══ MATERIAL FOR THIS EXERCISE
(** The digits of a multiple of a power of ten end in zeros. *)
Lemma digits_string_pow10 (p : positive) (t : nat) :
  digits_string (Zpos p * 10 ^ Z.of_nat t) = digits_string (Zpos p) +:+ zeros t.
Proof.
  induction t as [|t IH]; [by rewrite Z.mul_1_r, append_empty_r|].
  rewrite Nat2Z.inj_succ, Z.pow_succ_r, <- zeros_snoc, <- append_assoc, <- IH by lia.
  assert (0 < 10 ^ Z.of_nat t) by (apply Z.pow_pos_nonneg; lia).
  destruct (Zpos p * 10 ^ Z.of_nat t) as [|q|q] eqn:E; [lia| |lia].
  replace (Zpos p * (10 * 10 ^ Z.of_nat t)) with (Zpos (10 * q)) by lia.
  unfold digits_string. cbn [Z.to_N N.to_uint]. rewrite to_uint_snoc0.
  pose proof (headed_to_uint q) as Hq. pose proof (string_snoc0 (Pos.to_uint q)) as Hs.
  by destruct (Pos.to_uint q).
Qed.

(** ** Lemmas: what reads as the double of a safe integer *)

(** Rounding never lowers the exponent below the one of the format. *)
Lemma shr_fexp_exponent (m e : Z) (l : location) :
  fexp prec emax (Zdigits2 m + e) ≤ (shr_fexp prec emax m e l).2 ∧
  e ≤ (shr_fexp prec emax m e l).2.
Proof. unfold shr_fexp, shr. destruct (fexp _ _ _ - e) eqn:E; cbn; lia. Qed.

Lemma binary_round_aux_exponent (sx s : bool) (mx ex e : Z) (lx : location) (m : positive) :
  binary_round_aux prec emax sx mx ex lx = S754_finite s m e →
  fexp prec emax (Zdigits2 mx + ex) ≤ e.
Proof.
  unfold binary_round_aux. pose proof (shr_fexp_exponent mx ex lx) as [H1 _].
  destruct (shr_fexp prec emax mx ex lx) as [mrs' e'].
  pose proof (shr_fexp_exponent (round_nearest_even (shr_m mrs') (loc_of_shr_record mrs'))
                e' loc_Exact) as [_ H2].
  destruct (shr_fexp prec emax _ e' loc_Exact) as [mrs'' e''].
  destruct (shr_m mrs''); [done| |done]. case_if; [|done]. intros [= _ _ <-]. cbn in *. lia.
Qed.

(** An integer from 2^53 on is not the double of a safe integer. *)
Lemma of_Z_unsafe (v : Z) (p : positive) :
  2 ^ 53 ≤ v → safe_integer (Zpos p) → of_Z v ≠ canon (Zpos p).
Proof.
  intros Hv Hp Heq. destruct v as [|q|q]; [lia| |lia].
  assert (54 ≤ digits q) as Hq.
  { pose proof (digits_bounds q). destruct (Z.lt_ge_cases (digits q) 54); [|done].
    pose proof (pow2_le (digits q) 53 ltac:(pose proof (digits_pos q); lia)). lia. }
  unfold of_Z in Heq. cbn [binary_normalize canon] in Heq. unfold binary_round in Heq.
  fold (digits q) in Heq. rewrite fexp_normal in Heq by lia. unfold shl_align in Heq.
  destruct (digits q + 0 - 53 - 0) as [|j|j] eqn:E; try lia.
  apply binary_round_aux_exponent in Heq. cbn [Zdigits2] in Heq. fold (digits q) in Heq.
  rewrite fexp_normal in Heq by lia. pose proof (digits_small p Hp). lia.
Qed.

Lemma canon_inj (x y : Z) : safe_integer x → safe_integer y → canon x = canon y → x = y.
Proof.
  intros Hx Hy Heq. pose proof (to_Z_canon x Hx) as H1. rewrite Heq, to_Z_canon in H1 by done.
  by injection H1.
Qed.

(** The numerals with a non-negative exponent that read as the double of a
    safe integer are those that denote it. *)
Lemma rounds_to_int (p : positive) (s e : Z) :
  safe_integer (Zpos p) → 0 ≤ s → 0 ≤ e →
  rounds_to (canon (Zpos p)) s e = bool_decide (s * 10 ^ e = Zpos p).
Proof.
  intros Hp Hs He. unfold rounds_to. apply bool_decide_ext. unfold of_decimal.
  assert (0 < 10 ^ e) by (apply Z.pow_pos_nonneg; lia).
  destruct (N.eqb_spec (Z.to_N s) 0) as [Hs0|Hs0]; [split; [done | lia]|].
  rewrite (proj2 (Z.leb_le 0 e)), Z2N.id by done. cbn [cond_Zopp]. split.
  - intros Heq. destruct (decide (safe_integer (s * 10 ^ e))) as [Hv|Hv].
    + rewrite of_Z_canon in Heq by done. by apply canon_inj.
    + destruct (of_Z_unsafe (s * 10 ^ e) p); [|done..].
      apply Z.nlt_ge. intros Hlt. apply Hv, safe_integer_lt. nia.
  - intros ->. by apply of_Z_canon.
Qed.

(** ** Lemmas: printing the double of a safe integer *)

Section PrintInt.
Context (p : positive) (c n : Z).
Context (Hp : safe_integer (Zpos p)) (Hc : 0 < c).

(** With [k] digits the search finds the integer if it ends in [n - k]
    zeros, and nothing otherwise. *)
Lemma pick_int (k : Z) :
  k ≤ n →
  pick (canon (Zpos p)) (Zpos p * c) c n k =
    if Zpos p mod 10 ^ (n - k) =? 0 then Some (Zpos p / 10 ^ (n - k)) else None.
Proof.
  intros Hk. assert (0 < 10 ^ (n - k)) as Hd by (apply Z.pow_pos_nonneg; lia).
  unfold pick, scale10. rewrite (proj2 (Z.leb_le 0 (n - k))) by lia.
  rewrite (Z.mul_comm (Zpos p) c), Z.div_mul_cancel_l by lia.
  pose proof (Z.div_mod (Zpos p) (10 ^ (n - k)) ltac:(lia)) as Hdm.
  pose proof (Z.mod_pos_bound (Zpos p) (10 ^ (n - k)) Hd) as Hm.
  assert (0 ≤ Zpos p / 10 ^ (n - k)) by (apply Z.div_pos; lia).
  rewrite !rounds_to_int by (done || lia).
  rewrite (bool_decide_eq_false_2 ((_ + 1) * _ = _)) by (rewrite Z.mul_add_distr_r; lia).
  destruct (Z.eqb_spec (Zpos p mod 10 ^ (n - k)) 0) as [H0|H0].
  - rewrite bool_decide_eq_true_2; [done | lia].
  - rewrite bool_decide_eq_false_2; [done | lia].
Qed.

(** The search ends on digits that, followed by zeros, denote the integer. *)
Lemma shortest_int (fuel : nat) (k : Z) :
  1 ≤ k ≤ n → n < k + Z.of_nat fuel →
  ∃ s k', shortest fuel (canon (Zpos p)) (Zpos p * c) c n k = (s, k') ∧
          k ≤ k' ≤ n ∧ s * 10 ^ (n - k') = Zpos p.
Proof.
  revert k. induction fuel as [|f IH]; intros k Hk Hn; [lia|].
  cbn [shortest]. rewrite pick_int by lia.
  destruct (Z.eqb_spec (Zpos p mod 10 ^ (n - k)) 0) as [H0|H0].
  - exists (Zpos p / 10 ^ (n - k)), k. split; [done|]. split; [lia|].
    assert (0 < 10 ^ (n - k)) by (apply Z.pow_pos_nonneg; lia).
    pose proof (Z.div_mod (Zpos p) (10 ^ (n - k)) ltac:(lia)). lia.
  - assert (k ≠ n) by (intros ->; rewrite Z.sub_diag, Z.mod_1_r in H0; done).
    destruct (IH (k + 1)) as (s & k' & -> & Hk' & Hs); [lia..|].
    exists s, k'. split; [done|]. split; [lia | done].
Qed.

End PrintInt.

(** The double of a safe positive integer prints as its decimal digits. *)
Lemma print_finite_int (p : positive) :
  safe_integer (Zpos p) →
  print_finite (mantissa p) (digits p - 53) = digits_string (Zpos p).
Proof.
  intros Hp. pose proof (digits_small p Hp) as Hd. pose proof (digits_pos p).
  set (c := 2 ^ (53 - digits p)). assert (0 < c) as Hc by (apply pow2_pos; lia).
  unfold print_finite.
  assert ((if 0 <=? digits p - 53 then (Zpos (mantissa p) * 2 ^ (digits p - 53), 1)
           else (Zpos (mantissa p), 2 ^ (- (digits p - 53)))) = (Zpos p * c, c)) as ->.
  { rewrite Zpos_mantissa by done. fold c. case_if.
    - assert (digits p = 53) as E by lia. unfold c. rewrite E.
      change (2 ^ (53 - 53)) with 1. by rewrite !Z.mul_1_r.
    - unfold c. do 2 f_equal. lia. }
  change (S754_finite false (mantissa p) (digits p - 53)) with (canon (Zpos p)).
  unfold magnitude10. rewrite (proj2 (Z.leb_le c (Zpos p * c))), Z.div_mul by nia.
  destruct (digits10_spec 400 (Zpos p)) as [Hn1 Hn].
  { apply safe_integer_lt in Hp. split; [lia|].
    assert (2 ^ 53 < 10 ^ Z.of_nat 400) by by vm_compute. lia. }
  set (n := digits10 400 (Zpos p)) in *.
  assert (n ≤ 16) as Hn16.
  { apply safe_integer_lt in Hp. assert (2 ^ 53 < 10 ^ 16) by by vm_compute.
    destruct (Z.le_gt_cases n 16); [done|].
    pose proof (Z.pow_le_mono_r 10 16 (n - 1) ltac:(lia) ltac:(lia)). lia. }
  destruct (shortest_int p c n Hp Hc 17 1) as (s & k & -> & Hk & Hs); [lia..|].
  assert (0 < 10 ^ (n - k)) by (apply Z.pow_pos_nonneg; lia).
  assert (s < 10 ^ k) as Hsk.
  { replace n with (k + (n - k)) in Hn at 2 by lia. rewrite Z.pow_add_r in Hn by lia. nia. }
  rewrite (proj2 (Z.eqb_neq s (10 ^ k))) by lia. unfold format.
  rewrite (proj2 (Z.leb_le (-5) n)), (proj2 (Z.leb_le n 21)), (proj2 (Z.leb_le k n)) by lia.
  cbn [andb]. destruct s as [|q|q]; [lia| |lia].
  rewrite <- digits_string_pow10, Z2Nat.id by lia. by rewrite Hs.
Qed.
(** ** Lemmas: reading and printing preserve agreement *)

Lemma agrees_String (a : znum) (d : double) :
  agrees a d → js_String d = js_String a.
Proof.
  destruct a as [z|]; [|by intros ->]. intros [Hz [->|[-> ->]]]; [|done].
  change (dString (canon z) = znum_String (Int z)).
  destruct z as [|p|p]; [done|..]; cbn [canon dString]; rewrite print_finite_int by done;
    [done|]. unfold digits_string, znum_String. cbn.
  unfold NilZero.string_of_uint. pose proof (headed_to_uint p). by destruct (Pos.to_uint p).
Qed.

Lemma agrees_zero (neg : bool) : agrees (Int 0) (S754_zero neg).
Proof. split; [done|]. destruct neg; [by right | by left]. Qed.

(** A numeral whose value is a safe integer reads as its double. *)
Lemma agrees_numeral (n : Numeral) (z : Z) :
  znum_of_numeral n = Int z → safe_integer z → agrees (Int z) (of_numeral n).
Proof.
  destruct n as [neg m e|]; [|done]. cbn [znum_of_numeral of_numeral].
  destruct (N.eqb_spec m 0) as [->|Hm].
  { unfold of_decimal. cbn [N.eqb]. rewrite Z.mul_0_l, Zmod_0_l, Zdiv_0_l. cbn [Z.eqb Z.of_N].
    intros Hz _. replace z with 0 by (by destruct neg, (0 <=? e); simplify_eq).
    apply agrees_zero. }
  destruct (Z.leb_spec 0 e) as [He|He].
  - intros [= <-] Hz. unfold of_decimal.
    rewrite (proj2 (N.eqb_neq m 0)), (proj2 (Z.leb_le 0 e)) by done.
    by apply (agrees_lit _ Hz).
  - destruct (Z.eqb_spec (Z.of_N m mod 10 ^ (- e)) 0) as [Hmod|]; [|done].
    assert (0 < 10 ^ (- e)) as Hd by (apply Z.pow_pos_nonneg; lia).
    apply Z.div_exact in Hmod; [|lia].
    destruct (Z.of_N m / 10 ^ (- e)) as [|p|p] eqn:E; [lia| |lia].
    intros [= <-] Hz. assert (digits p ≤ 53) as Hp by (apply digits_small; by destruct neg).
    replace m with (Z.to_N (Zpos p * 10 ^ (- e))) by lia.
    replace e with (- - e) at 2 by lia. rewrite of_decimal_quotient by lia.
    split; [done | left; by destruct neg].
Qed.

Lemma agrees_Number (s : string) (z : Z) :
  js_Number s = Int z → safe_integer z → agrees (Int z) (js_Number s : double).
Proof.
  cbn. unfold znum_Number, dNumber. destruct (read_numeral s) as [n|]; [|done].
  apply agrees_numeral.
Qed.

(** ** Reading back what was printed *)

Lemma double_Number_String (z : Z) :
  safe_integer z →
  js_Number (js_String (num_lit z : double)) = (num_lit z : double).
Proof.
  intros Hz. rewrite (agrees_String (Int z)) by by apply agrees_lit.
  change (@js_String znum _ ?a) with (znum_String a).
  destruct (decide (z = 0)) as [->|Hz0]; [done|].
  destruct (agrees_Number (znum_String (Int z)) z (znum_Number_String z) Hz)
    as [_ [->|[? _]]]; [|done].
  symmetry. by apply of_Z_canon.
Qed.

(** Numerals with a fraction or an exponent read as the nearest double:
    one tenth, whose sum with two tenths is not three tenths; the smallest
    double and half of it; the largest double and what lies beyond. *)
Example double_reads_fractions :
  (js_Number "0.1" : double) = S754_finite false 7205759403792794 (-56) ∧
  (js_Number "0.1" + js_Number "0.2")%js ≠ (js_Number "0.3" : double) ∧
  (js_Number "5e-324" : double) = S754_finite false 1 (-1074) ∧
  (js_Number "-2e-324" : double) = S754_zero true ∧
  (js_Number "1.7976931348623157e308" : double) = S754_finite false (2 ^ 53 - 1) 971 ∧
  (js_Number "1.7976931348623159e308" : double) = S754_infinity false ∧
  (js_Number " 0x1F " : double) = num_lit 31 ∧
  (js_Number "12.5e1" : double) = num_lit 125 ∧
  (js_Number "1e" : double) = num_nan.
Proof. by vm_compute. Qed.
════
> EXERCISE
Whenever a line above has the word "exists" in it, copy that line.

> EXERCISE SOLUTION
  - exists (Zpos p / 10 ^ (n - k)), k. split; [done|]. split; [lia|].
    exists s, k'. split; [done|]. split; [lia | done].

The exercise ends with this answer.